* _ACTIVITY_
Once the line containing "generate_convs := fun" is found in the entries below, restate it and each following line word for word, stopping after the line containing "(** Whether the".
[MATERIAL PROVIDED Boundary: Start]
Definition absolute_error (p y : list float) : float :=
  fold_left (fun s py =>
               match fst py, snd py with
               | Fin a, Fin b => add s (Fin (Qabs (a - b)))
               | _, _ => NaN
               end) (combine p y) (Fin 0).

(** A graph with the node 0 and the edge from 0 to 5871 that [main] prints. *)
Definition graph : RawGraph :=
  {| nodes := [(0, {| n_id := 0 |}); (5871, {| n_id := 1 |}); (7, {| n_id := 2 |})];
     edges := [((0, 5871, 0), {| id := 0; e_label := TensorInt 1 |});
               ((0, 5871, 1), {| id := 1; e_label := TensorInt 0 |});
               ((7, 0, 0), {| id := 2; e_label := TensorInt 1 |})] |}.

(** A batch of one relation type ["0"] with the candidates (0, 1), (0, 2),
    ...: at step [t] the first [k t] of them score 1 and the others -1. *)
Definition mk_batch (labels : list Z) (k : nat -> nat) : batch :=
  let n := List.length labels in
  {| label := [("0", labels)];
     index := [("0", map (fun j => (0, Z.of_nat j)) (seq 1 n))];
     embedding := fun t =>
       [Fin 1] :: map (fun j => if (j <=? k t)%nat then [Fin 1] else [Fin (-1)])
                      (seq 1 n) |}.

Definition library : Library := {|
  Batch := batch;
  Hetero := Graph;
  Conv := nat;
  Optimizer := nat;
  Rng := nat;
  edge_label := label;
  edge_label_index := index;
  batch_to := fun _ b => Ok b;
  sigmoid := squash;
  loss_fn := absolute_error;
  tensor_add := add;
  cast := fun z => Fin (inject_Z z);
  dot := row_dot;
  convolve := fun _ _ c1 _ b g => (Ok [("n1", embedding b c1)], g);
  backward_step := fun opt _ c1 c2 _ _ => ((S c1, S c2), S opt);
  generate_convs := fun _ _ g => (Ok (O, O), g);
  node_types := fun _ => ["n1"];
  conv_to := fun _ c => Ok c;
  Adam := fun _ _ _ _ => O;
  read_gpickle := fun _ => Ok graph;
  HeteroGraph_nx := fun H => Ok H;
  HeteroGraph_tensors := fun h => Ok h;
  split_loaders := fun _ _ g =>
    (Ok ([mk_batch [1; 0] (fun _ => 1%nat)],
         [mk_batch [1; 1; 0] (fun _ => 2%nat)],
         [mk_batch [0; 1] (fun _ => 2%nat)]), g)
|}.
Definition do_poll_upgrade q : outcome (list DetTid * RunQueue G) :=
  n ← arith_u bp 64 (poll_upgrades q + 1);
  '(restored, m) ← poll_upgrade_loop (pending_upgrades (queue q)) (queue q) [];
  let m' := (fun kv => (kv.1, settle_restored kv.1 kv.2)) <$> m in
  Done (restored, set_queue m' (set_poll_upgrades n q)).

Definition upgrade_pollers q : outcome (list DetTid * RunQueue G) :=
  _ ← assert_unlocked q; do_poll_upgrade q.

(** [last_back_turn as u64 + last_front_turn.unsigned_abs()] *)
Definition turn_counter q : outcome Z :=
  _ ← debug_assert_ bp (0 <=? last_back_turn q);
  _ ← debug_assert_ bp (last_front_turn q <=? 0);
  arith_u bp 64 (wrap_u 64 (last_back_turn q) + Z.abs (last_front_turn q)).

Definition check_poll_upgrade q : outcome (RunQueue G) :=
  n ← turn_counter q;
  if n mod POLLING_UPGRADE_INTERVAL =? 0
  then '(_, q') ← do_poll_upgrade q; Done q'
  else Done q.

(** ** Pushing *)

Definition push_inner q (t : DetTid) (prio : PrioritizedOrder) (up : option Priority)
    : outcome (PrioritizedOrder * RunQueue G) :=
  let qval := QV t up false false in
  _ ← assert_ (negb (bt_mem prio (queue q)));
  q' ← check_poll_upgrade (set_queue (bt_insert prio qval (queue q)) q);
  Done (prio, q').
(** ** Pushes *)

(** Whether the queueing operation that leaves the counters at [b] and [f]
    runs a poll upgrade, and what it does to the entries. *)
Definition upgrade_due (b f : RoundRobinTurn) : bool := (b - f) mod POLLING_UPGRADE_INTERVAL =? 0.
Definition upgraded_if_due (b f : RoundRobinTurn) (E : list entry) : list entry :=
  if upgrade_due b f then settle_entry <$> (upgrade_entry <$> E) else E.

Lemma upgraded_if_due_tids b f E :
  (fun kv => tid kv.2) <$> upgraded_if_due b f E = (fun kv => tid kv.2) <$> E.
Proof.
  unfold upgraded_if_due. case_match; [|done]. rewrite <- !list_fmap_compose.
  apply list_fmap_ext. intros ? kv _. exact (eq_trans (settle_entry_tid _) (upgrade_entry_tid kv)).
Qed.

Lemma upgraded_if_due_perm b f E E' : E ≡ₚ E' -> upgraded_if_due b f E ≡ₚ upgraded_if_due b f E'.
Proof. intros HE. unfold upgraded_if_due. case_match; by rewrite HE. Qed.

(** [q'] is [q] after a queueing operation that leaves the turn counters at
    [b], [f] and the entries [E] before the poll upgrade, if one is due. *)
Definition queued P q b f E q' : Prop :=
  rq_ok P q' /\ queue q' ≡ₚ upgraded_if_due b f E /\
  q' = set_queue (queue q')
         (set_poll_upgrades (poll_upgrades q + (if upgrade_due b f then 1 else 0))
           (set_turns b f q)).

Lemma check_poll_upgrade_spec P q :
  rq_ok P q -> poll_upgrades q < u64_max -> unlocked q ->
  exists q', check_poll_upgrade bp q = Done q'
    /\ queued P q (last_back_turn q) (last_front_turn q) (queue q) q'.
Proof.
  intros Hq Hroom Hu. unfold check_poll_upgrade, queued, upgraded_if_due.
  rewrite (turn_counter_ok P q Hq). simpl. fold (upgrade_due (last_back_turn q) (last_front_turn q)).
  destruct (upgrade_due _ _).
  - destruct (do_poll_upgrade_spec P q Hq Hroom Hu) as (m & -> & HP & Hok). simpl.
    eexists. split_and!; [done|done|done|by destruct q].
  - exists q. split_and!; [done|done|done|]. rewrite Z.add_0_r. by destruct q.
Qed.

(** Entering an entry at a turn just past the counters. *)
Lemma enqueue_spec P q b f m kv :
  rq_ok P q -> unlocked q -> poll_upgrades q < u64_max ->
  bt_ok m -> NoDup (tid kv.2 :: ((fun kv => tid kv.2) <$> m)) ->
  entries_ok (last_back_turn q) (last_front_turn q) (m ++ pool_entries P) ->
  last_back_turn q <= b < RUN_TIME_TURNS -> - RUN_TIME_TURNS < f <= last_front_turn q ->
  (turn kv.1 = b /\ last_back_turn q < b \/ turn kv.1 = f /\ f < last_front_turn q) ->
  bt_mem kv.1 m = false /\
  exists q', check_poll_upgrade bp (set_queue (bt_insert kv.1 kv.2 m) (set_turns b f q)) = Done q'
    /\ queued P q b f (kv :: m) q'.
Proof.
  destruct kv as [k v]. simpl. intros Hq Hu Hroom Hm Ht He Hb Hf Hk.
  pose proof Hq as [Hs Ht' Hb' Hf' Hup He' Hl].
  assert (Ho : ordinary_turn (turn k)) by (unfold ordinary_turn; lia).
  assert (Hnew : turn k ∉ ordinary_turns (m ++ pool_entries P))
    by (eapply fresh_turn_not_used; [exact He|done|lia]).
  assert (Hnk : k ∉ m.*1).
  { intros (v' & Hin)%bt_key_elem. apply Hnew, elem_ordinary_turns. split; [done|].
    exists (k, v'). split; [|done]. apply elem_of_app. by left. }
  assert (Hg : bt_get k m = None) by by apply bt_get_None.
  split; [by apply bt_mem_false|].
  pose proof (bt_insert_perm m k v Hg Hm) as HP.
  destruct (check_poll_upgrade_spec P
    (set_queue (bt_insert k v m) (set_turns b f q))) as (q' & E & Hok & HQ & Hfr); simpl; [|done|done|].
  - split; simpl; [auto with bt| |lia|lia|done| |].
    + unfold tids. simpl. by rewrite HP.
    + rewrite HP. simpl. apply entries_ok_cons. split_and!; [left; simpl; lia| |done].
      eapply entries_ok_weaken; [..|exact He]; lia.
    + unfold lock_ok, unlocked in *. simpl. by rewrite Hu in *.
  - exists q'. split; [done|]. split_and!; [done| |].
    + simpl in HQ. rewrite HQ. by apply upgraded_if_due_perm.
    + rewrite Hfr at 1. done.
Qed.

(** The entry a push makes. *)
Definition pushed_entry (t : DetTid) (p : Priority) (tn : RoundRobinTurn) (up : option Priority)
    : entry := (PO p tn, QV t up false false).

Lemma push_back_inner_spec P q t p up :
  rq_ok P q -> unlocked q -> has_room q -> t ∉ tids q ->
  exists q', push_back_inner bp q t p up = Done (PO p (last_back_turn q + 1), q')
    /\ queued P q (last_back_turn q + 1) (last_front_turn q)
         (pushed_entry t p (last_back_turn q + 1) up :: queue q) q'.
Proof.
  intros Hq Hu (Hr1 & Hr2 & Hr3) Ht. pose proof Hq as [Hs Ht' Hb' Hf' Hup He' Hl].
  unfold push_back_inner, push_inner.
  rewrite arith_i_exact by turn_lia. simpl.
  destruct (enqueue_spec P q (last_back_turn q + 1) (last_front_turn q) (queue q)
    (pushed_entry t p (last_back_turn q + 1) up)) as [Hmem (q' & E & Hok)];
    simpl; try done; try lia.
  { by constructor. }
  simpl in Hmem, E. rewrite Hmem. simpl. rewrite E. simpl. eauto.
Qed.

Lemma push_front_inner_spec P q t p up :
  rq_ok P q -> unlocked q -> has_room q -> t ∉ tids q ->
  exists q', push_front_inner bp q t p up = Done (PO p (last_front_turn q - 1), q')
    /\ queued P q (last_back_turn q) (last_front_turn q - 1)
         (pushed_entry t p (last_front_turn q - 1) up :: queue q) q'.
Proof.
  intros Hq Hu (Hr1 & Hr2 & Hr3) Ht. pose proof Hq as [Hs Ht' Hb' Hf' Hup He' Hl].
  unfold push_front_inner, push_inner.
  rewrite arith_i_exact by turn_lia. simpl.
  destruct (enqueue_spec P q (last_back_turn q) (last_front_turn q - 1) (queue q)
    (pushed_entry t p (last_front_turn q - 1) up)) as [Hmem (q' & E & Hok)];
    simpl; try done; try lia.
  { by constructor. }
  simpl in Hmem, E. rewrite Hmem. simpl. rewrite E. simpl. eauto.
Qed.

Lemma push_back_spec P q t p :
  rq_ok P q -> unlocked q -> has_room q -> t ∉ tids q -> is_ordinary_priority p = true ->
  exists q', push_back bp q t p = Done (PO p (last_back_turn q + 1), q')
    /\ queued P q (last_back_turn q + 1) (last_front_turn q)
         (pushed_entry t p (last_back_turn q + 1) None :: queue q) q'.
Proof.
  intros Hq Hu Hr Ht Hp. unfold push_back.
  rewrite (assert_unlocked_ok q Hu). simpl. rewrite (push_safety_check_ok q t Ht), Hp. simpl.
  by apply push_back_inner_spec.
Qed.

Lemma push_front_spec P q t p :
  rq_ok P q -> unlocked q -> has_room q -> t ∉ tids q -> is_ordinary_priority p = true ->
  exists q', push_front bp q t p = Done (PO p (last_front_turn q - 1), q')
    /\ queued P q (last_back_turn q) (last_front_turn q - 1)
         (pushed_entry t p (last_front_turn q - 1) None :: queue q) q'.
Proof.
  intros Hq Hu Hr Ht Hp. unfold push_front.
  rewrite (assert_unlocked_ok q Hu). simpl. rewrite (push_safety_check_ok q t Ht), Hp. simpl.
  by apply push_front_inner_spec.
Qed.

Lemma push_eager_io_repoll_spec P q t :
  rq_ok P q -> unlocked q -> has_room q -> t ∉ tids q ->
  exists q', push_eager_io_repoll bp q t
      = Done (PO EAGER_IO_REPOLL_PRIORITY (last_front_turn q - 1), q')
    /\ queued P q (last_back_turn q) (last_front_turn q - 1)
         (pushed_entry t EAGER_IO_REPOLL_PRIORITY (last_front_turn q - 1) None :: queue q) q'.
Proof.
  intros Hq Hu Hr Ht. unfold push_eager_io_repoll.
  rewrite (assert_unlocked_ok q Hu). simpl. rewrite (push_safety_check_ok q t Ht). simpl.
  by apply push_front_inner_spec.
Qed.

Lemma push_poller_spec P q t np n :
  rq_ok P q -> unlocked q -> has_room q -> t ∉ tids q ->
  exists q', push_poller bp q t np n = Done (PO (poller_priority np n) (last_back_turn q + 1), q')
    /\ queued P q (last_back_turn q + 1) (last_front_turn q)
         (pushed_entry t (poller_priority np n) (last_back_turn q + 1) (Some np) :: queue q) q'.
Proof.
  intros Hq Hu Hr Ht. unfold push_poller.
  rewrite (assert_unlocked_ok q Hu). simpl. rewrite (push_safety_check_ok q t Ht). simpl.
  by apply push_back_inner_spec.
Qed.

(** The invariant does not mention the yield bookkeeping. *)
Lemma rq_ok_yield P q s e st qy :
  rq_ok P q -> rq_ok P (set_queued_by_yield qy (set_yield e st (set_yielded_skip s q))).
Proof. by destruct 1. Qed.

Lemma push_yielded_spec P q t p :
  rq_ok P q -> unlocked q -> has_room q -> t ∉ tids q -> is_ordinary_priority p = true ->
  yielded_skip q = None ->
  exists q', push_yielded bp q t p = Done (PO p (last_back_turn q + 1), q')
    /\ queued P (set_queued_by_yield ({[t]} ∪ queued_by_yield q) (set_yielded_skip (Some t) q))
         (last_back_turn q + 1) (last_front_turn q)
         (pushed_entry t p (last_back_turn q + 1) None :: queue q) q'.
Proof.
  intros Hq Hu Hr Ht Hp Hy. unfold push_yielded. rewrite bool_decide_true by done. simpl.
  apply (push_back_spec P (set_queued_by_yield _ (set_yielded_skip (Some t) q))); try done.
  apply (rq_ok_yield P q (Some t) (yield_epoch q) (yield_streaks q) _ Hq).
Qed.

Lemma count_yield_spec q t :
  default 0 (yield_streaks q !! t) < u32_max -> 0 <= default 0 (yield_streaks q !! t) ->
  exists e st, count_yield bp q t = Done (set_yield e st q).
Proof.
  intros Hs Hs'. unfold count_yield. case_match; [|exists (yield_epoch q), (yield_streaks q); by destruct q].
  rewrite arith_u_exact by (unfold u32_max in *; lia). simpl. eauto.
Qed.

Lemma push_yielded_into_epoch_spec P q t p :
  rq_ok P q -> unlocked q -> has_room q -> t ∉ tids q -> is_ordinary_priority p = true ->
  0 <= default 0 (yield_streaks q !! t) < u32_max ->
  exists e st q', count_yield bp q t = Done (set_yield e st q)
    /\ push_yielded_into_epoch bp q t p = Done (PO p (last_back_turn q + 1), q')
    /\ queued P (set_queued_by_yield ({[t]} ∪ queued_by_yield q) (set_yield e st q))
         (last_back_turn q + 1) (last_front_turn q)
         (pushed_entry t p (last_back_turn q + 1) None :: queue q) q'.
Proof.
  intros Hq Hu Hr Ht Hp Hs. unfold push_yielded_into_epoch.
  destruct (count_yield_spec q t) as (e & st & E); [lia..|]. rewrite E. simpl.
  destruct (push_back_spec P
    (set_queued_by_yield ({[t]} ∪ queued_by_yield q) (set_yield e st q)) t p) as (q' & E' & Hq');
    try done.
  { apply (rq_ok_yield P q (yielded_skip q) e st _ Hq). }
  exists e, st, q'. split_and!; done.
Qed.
[MATERIAL PROVIDED Boundary: End]
* _RESPONSE AREA_
  generate_convs := fun _ _ g => (Ok (O, O), g);
  node_types := fun _ => ["n1"];
  conv_to := fun _ c => Ok c;
  Adam := fun _ _ _ _ => O;
  read_gpickle := fun _ => Ok graph;
  HeteroGraph_nx := fun H => Ok H;
  HeteroGraph_tensors := fun h => Ok h;
  split_loaders := fun _ _ g =>
    (Ok ([mk_batch [1; 0] (fun _ => 1%nat)],
         [mk_batch [1; 1; 0] (fun _ => 2%nat)],
         [mk_batch [0; 1] (fun _ => 2%nat)]), g)
|}.
Definition do_poll_upgrade q : outcome (list DetTid * RunQueue G) :=
  n ← arith_u bp 64 (poll_upgrades q + 1);
  '(restored, m) ← poll_upgrade_loop (pending_upgrades (queue q)) (queue q) [];
  let m' := (fun kv => (kv.1, settle_restored kv.1 kv.2)) <$> m in
  Done (restored, set_queue m' (set_poll_upgrades n q)).

Definition upgrade_pollers q : outcome (list DetTid * RunQueue G) :=
  _ ← assert_unlocked q; do_poll_upgrade q.

(** [last_back_turn as u64 + last_front_turn.unsigned_abs()] *)
Definition turn_counter q : outcome Z :=
  _ ← debug_assert_ bp (0 <=? last_back_turn q);
  _ ← debug_assert_ bp (last_front_turn q <=? 0);
  arith_u bp 64 (wrap_u 64 (last_back_turn q) + Z.abs (last_front_turn q)).

Definition check_poll_upgrade q : outcome (RunQueue G) :=
  n ← turn_counter q;
  if n mod POLLING_UPGRADE_INTERVAL =? 0
  then '(_, q') ← do_poll_upgrade q; Done q'
  else Done q.

(** ** Pushing *)

Definition push_inner q (t : DetTid) (prio : PrioritizedOrder) (up : option Priority)
    : outcome (PrioritizedOrder * RunQueue G) :=
  let qval := QV t up false false in
  _ ← assert_ (negb (bt_mem prio (queue q)));
  q' ← check_poll_upgrade (set_queue (bt_insert prio qval (queue q)) q);
  Done (prio, q').
(** ** Pushes *)

(** Whether the queueing operation that leaves the counters at [b] and [f]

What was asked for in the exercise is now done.